なお、現地支援の様子は「現地レポート30 宮城県東松島市と石巻市の避難所を巡って(井尻博和先生)」を参照いただきたい。



ご支援いただいた先生方へ

 診療所の2本の桜の木の新緑の木漏れ日がキラキラ輝き、ここが3・11大震災の被災地であることを忘れさせてしまいそうな昨今です。
 兵庫県保険医協会の先生たちに医療支援を戴き、早一月。何の御礼も申し上げないで実に失礼をしてしまいました。申し訳ありませんでした。また、先日は兵庫保険医新聞をお送りいただきありがとうございました。只今、診療車「すみこちゃん」(勝手に名付けた愛称です)と一緒に元気に働いています。
 私が住む東松島市も、石巻地区同様、海岸線を中心に死者1000人、行方不明者150人というおびただしい数の犠牲者が出ました。東松島市は5年前の町村合併で誕生した比較的新しい市ですが、昔は矢本町と鳴瀬町でした。今回特に、私の診療所のある合併前の旧鳴瀬町地区では4つあった歯科医院が全部被災し、診療不能になっただけでなく、野蒜地区(川を挟んで向かい側の海岸)にあった歯科医院は建物もろとも院長、職員が亡くなるという激しさでした。この地区では、更に外科と内科の先生までもが津波の犠牲となっています。長く地域医療に献身的に貢献されていた先生方だけに残念で、悔しいです。地域医療を再建させることこそが残された私の責務ではないかと痛感しています。
 私の所の被害状況といえば、協会の皆さんたちが御覧の通りで、モルタル平屋の建物以外は全部パー。カルテやレントゲン写真類は泥まみれ。目も当てられません。こんな状況でしたから、診療再開といってもそうたやすい事ではなく、何をどうすればいいのか、建物をこのまま使用できるのか、解体しなければならないものなのか、実は相当に迷ったのです。スタッフ4人との再会を取り付けたのが3月31日。全員の無事を確認できホッと胸をなでおろしましたが、石巻在住の一人は乗用車が津波で流されてしまうし、住居の1階部分が水没してしまったと。困難な作業だろうが皆でこの診療所を再建しよう、復興させようと誓い合いました。

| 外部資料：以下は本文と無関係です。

(** Text mode reading: [\r\n] and [\r] become [\n]. *)
Fixpoint universal_newlines (s : pystr) : pystr :=
  match s with
  | [] => []
  | c :: r =>
      if decide (c = 13) then
        match r with
        | c' :: r' =>
            if decide (c' = 10) then 10 :: universal_newlines r'
            else 10 :: universal_newlines r
        | [] => [10]
        end
      else c :: universal_newlines r
  end.

(** [open(path, 'r').read()] of a file with the given content, under a
    UTF-8 locale. *)
Definition read_text (raw : bytes) : outcome pystr :=
  obind (bytes_decode raw) (fun s => Ret (universal_newlines s)).

(** ** app.py *)

Definition MAX_ATTEMPTS : Z := 3.

(** [hash_passkey], lines 33-34. *)
Definition hash_passkey (passkey : pystr) : outcome pystr :=
  obind (str_encode passkey) (fun b => Ret (SHA256.hexdigest b)).

(** The forms and buttons of each page, as one run of the script sees them. *)
Record login_form : Type := LoginForm {
  username_login : pystr;
  password_login : pystr;
  submitted_login : bool
}.

Record home_buttons : Type := HomeButtons {
  store_button : bool;
  retrieve_button : bool;
  logout_button : bool
}.

Record store_form : Type := StoreForm {
  data_to_store : pystr;
  passkey_store : pystr;
  submitted_store : bool;
  store_back_button : bool;
  store_entropy : entropy
}.

Record retrieve_form : Type := RetrieveForm {
  passkey_retrieve : pystr;
  submitted_retrieve : bool;
  retrieve_back_button : bool
}.

(** The widget values of one run, for whichever page is shown. *)
Record widgets : Type := Widgets {
  on_login : login_form;
  on_home : home_buttons;
  on_store : store_form;
  on_retrieve : retrieve_form
}.

Section App.

Context {fernet : FernetLib} {json : JsonLib}.

Local Open Scope py_scope.

(** [generate_key], lines 13-17; [urandom] is what [os.urandom(32)]
    returns inside [Fernet.generate_key()]. *)
Definition generate_key (urandom : bytes) : M bytes :=
  let key := Fernet_generate_key urandom in
  ro <- gets read_only ;;
  if (ro : bool) then raise OSError
  else modify (set_key_file (Some key)) ;; ret key.

(** [load_key], lines 19-24. *)
Definition load_key (urandom : bytes) : M bytes :=
  kf <- gets key_file ;;
  match kf with
  | Some content => ret content
  | None => show (st_info KeyFileNotFound) ;; generate_key urandom
  end.

(** [Fernet(key)]: the object holds the key; a malformed key is refused. *)
Definition Fernet (key : bytes) : outcome bytes :=
  if Fernet_valid_key key then Ret key else Raise ValueError.

(** Lines 26-31: [KEY = load_key()] and the guarded [Fernet(KEY)]. *)
Definition init_cipher_suite (urandom : bytes) : M bytes :=
  KEY <- load_key urandom ;;
  try_except (lift (Fernet KEY)) is_Exception
             (show (st_error FailedToInitialize) ;; st_stop).

(** The module global [cipher_suite]. *)
Variable cipher_suite : bytes.

(** [encrypt_data], lines 36-37. *)
Definition encrypt_data (r : entropy) (text : pystr) : outcome pystr :=
  obind (str_encode text) (fun b =>
    bytes_decode (Fernet_encrypt cipher_suite r b)).

(** [decrypt_data], lines 39-43; [None] is Python's [None]. *)
Definition decrypt_data (encrypted_text : pystr) : outcome (option pystr) :=
  try_pure
    (obind (str_encode encrypted_text) (fun b =>
     obind (Fernet_decrypt cipher_suite b) (fun p =>
     obind (bytes_decode p) (fun s => Ret (Some s)))))
    is_Exception
    (Ret None).

(** [load_data], lines 46-56. *)
Definition load_data : M vault :=
  df <- gets data_file ;;
  match df with
  | Some raw =>
      try_except
        (content <- lift (read_text raw) ;;
         if nonempty content then
           match json_loads content with
           | Some v => ret v
           | None => raise JSONDecodeError
           end
         else ret [])
        (fun e => match e with JSONDecodeError => true | _ => false end)
        (show (st_error ErrorReadingData) ;; ret [])
  | None => ret []
  end.

(** [save_data], lines 58-63. *)
Definition save_data (data : vault) : M unit :=
  try_except
    (ro <- gets read_only ;;
     if (ro : bool) then raise OSError
     else modify (set_data_file (Some (json_dump data))))
    (fun e => match e with OSError => true | _ => false end)
    (show (st_error FailedToSaveData)).

(** [navigate_to], lines 135-142. *)
Definition navigate_to (page_name : page) : M unit :=
  user <- gets logged_in_user ;;
  la <- gets login_attempts ;;
  match user with
  | Some u =>
      if negb (match page_name with Retrieve => true | _ => false end)
         && truthy user && dict_mem la u
      then
        match dict_get la u with
        | Some l => update l (with_attempts 0)
        | None => raise KeyError
        end
      else ret tt
  | None => ret tt
  end ;;
  modify (set_current_page page_name) ;;
  st_rerun.

(** [render_login], lines 145-168. *)
Definition render_login (inp : login_form) : M unit :=
  show (st_header LoginHeader) ;;
  show (st_info LoginInfo) ;;
  if submitted_login inp then
    if nonempty (username_login inp) then
      modify (set_logged_in_user (Some (username_login inp))) ;;
      la <- gets login_attempts ;;
      match dict_get la (username_login inp) with
      | None =>
          l <- alloc (AttemptState 0 false) ;;
          modify (fun w =>
            set_login_attempts (dict_set (login_attempts w) (username_login inp) l) w)
      | Some l =>
          update l (with_locked false) ;;
          update l (with_attempts 0)
      end ;;
      show (st_success (Welcome (username_login inp))) ;;
      navigate_to Home
    else show (st_warning PleaseEnterUsername)
  else ret tt.

(** [render_home], lines 170-197. *)
Definition render_home (inp : home_buttons) : M unit :=
  user <- gets logged_in_user ;;
  match user with
  | Some ((_ :: _) as u) =>
      show (st_header (HomeHeader u)) ;;
      show (st_write ChooseAction) ;;
      (if store_button inp then navigate_to Store else ret tt) ;;
      is_locked <- gets (fun w =>
        match attempt_of w u with
        | Some s => locked s
        | None => false
        end) ;;
      (if (is_locked : bool) then show (st_error AccountLocked)
       else if retrieve_button inp then navigate_to Retrieve else ret tt) ;;
      if logout_button inp then
        la <- gets login_attempts ;;
        (if dict_mem la u then
           l <- alloc (AttemptState 0 false) ;;
           modify (fun w => set_login_attempts (dict_set (login_attempts w) u l) w)
         else ret tt) ;;
        modify (set_logged_in_user None) ;;
        navigate_to Login
      else ret tt
  | _ => navigate_to Login
  end.

(** [render_store], lines 199-230. *)
Definition render_store (inp : store_form) : M unit :=
  user <- gets logged_in_user ;;
  match user with
  | Some ((_ :: _) as u) =>
      show (st_header StoreHeader) ;;
      (if submitted_store inp then
         if nonempty (data_to_store inp) && nonempty (passkey_store inp) then
           hashed_pk <- lift (hash_passkey (passkey_store inp)) ;;
           encrypted_dt <- lift (encrypt_data (store_entropy inp) (data_to_store inp)) ;;
           sd <- gets stored_data ;;
           (if negb (dict_mem sd u)
            then modify (set_stored_data (dict_set sd u []))
            else ret tt) ;;
           sd <- gets stored_data ;;
           let data_id :=
             data_id_of (N.of_nat (length (default [] (dict_get sd u))) + 1) in
           match dict_get sd u with
           | Some items =>
               modify (set_stored_data
                 (dict_set sd u (dict_set items data_id (Item encrypted_dt hashed_pk))))
           | None => raise KeyError
           end ;;
           sd <- gets stored_data ;;
           save_data sd ;;
           show (st_success StoredSuccessfully)
         else show (st_warning ProvideBoth)
       else ret tt) ;;
      if store_back_button inp then navigate_to Home else ret tt
  | _ => navigate_to Login
  end.

(** The [for] loop of lines 258-270 over the items of the user: the first
    item whose hash matches ends the loop, whether it decrypts or not.
    The result is [found_data]; [r] is [user_attempts_state]. *)
Fixpoint scan_items (items : dict item) (hashed_input_pk : pystr) (r : loc) : M bool :=
  match items with
  | [] => ret false
  | (data_id, data_item) :: rest =>
      if decide (passkey_hash data_item = hashed_input_pk) then
        decrypted_text <- lift (decrypt_data (encrypted_text data_item)) ;;
        match decrypted_text with
        | Some text =>
            show (st_subheader DecryptedData) ;;
            show (st_success (Decrypted text)) ;;
            update r (with_attempts 0) ;;
            ret true
        | None =>
            show (st_error DecryptionFailed) ;;
            ret true
        end
      else scan_items rest hashed_input_pk r
  end.

(** [render_retrieve], lines 232-291. *)
Definition render_retrieve (inp : retrieve_form) : M unit :=
  user <- gets logged_in_user ;;
  match user with
  | Some ((_ :: _) as u) =>
      show (st_header RetrieveHeader) ;;
      sd <- gets stored_data ;;
      match dict_get sd u with
      | None | Some [] => show (st_info NoDataYet)
      | Some items =>
          dflt <- alloc (AttemptState 0 false) ;;
          la <- gets login_attempts ;;
          let user_attempts_state := default dflt (dict_get la u) in
          s <- deref user_attempts_state ;;
          if locked s then show (st_error MaxRetrievalAttempts)
          else
            if submitted_retrieve inp then
              if nonempty (passkey_retrieve inp) then
                hashed_input_pk <- lift (hash_passkey (passkey_retrieve inp)) ;;
                found_data <- scan_items items hashed_input_pk user_attempts_state ;;
                (if negb found_data then
                   update user_attempts_state incr_attempts ;;
                   s' <- deref user_attempts_state ;;
                   show (st_warning (IncorrectPasskey (attempts s'))) ;;
                   if (MAX_ATTEMPTS <=? attempts s')%Z then
                     update user_attempts_state (with_locked true) ;;
                     show (st_error MaxAttemptsLocked) ;;
                     st_rerun
                   else ret tt
                 else ret tt) ;;
                modify (fun w =>
                  set_login_attempts
                    (dict_set (login_attempts w) u user_attempts_state) w)
              else show (st_warning PleaseEnterPasskey)
            else ret tt
      end ;;
      if retrieve_back_button inp then navigate_to Home else ret tt
  | _ => navigate_to Login
  end.

(** The page dispatch at the end of the script, lines 295-310. *)
Definition render_page (inp : widgets) : M unit :=
  page_now <- gets current_page ;;
  user <- gets logged_in_user ;;
  if (match page_now with Login => true | _ => false end) || negb (truthy user)
  then render_login (on_login inp)
  else
    match page_now with
    | Home => render_home (on_home inp)
    | Store => render_store (on_store inp)
    | Retrieve => render_retrieve (on_retrieve inp)
    | Login => show (st_warning InvalidState) ;; navigate_to Login
    end.

End App.

(** [load_data], lines 46-56, over every value that [json.loads] may
    return and every exception that it may raise: line 51 hands the value on
    whatever its type, and the handler of line 52 catches
    [json.JSONDecodeError] only. The pages work on a vault; [load_data]
    above is this function on the data files whose document is a vault or
    is not JSON. *)
Definition load_data_json {jv : JsonValues} : M json_value :=
  (df <- gets data_file ;;
   match df with
   | Some raw =>
       try_except
         (content <- lift (read_text raw) ;;
          if nonempty content then lift (json_loads_value content)
          else ret (JObj []))
         (fun e => match e with JSONDecodeError => true | _ => false end)
         (show (st_error ErrorReadingData) ;; ret (JObj []))
   | None => ret (JObj [])
   end)%py.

 4月に入ってからは、来る日も来る日も泥まみれになりながらのヘドロ除去、瓦礫の撤去。そして、ヘドロにまみれ使用不可となった診療機材の廃棄、さらに床板の除去そして床下のヘドロ除去と土木作業のようなことをやってました。こんなんではとても診療できる状態ではありません。しかし、患者さんは来るんです。そして聞きます、何時から始めるんですかって。そうね、連休明けか6月ぐらいにはなんとかしたいですね、なんていい加減なことを言って誤魔化していました。しかし、このままではいけない、なんとかしないとと真剣に考えて思いついたのが診療車の派遣依頼でした。全国に10台余りあると聞いていたので、私が所属する石巻の歯科医師会に相談し、全滅した旧鳴瀬町地区の住民の口腔健康の悪化防止のためには診療車が適している、私のところは電気も水道も十分な広さのスペースもあるし治安も良いし、器材を収納する場所もあると。宮城県歯科医師会にも働きかけて戴き、一日も早い診療車の派遣をお願いしました。今考えても、この診療車の派遣依頼は適切だったように思います。

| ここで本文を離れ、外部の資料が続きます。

(** Freeing what was just allocated gives the same blocks back. *)
Lemma afree_aalloc l : ∀ p n q l',
  Forall seg_ok l → no_adjacent_free l → 0 < n → n mod ALIGNMENT = 0 →
  aalloc p l n = Some (q, l') → afree p l' q = l.
Proof.
  induction l as [|[sz fr] l IH]; intros p n q l' Hok Hn Hpos Hal Ha; [done|].
  pose proof Hok as [[H1 H2] Hok']%Forall_cons_1. pose proof Hn as [Hh Hn']%naf_cons.
  cbn [aalloc] in Ha. destruct (fr && (n <=? sz)) eqn:E.
  - apply andb_true_iff in E as [-> Hle%Z.leb_le].
    destruct (_ <=? sz); simplify_eq; cbn [afree]; rewrite Z.eqb_refl.
    + simpl. do 2 f_equal. lia.
    + destruct l as [|[? []] ?]; [done| |done]. exfalso. by apply Hh.
  - destruct (aalloc (p + HEADER_SIZE + sz) l n) as [[q0 l0]|] eqn:Ea; [|done].
    simplify_eq. pose proof Ea as Ea'. apply aalloc_inv in Ea' as (_ & _ & _ & _ & _ & G & _); try done.
    apply IH in Ea; try done. simpl in H1. cbn [afree].
    destruct (Z.eqb_spec (p + HEADER_SIZE) q); [unfold HEADER_SIZE in *; lia|].
    rewrite Ea. destruct fr; [|done]. destruct l as [|[? []] ?]; [done| |done]. exfalso. by apply Hh.
Qed.

(** ** The contract *)

(** Existence of a block list is what [mm_inv] states; the list is recovered by following
    the links, so the live payloads are a function of the state. *)
Fixpoint walk_segs (fuel : nat) (h : gmap Z Block) (b : Z) : list seg :=
  match fuel with
  | O => []
  | S fuel =>
    if b =? 0 then []
    else match h !! b with
         | None => []
         | Some blk => (b_size blk, b_free blk) :: walk_segs fuel h (b_next blk)
         end
  end.

Definition segs_of (st : state) : list seg := walk_segs (walk_fuel st) (heap st) (baseBlock st).

Lemma walk_segs_chain l : ∀ fuel h pv p,
  Forall seg_ok l → 0 < p → (length l < fuel)%nat → chain h pv p l 0 →
  walk_segs fuel h (head_addr p l) = l.
Proof.
  induction l as [|[sz f] l IH]; intros fuel h pv p Hok Hp Hf Hc.
  { by destruct fuel. }
  destruct fuel as [|fuel]; simpl in Hf; [lia|]. pose proof Hok as [[H1 H2] Hok']%Forall_cons_1.
  destruct Hc as [Hl Hc]. cbn [walk_segs head_addr]. destruct (Z.eqb_spec p 0); [lia|].
  rewrite Hl. cbn [b_size b_free b_next]. simpl in H1. f_equal.
  rewrite <- (IH fuel h p (p + HEADER_SIZE + sz)) at 2; [|done|unfold HEADER_SIZE; lia|lia|done].
  by destruct l.
Qed.

Lemma segs_of_wf st l : wf st l → segs_of st = l.
Proof.
  intros Hwf. pose proof (wf_fuel _ _ Hwf) as Hf. destruct Hwf as [B1 B2 B3 B4 B5 B6 B7 B8].
  unfold segs_of. assert (Hh : baseBlock st = head_addr (baseBlock st) l) by (by destruct l).
  rewrite Hh. by apply walk_segs_chain with 0.
Qed.

Definition live (st : state) : gmap Z Z := alive (baseBlock st) (segs_of st).

Lemma live_wf st l : wf st l → live st = alive (baseBlock st) l.
Proof. intros H. unfold live. by rewrite (segs_of_wf _ _ H). Qed.

#[global] Instance free_list_manager : MemoryManager state := {|
  mm_alloc := mem_alloc;
  mm_free := mem_free;
  mm_inv st := wf st (segs_of st);
  mm_live := live;
  mm_lo := baseBlock;
  mm_hi st := baseBlock st + totalBytes st;
  mm_max _ := max_request;
|}.

Lemma alive_disjoint l : ∀ p a s b t,
  Forall seg_ok l → alive p l !! a = Some s → alive p l !! b = Some t → a ≠ b →
  a + s ≤ b ∨ b + t ≤ a.
Proof.
  induction l as [|[sz fr] l IH]; intros p a s b t Hok Ha Hb Hne; [done|].
  pose proof Hok as [[H1 H2] Hok']%Forall_cons_1. simpl in Ha, Hb, H1. destruct fr; [by eapply IH|].
  apply lookup_insert_Some in Ha as [[<- <-]|[Ha1 Ha]]; apply lookup_insert_Some in Hb as [[<- <-]|[Hb1 Hb]].
  - done.
  - apply alive_bounds in Hb; [|done]. unfold HEADER_SIZE in *. lia.
  - apply alive_bounds in Ha; [|done]. unfold HEADER_SIZE in *. lia.
  - by eapply IH.
Qed.

(** A heap with one block of 104 bytes in use at its start. *)
Definition heap1 : state :=
  match mem_alloc 100 boot_heap with Some (_, st) => st | None => boot_heap end.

 ゴールデンウィーク期間中、ここ鳴瀬地区の避難所へも東京都保険医協会をはじめ全国の協会の歯科医が訪問診療の応援に駆けつけてくれました。お陰で、避難者の口の中も少しずつ改善されてきました。後は、どう継続させていくか。それが大問題ですが、そのためには地域の医療機関の再建がどうしても必要なんですよね。どうすればいい? 先生たちにお出でいただいた5月5日のあの日、本当にうれしかったんです。写真の私を見てください。どうみても被災者には見えないでしょう。嬉しかったから。本当に。「すみこちゃん」に来ていただいて。
 あの汚い管理人室、私が寝泊まりしている宿舎。受け付け兼待合室と診療車。被災地には実にマッチングした光景で違和感を感じさせません。口コミで毎日新しい患者さんが訪ねて来ます。今月1日、地元のラジオ局がインタビューに来ました。汚れた待合室ですがお互いの無事を喜びながら、震災時の様子を語り合いながら新たな交流が生まれています。患者さんからも生活を再建するんだという熱い意気込みが伝わってきます。被災者同士だからなんでしょうね。
 兵庫協会の先生たちが撒いて行ってくれた地域歯科医療の芽を枯らさないで育てていきたいと思っています。微力ですが。
 ご厚情本当に有り難く、感謝に耐えません。引き続きのご支援、よろしくお願いいたします。
 末尾ですが、会員先生方のご健勝と貴協会の益々のご活躍を祈念しています。
 こちらの地方新聞社が出版した震災特集号を同封しました。閲覧いただければ嬉しく思います。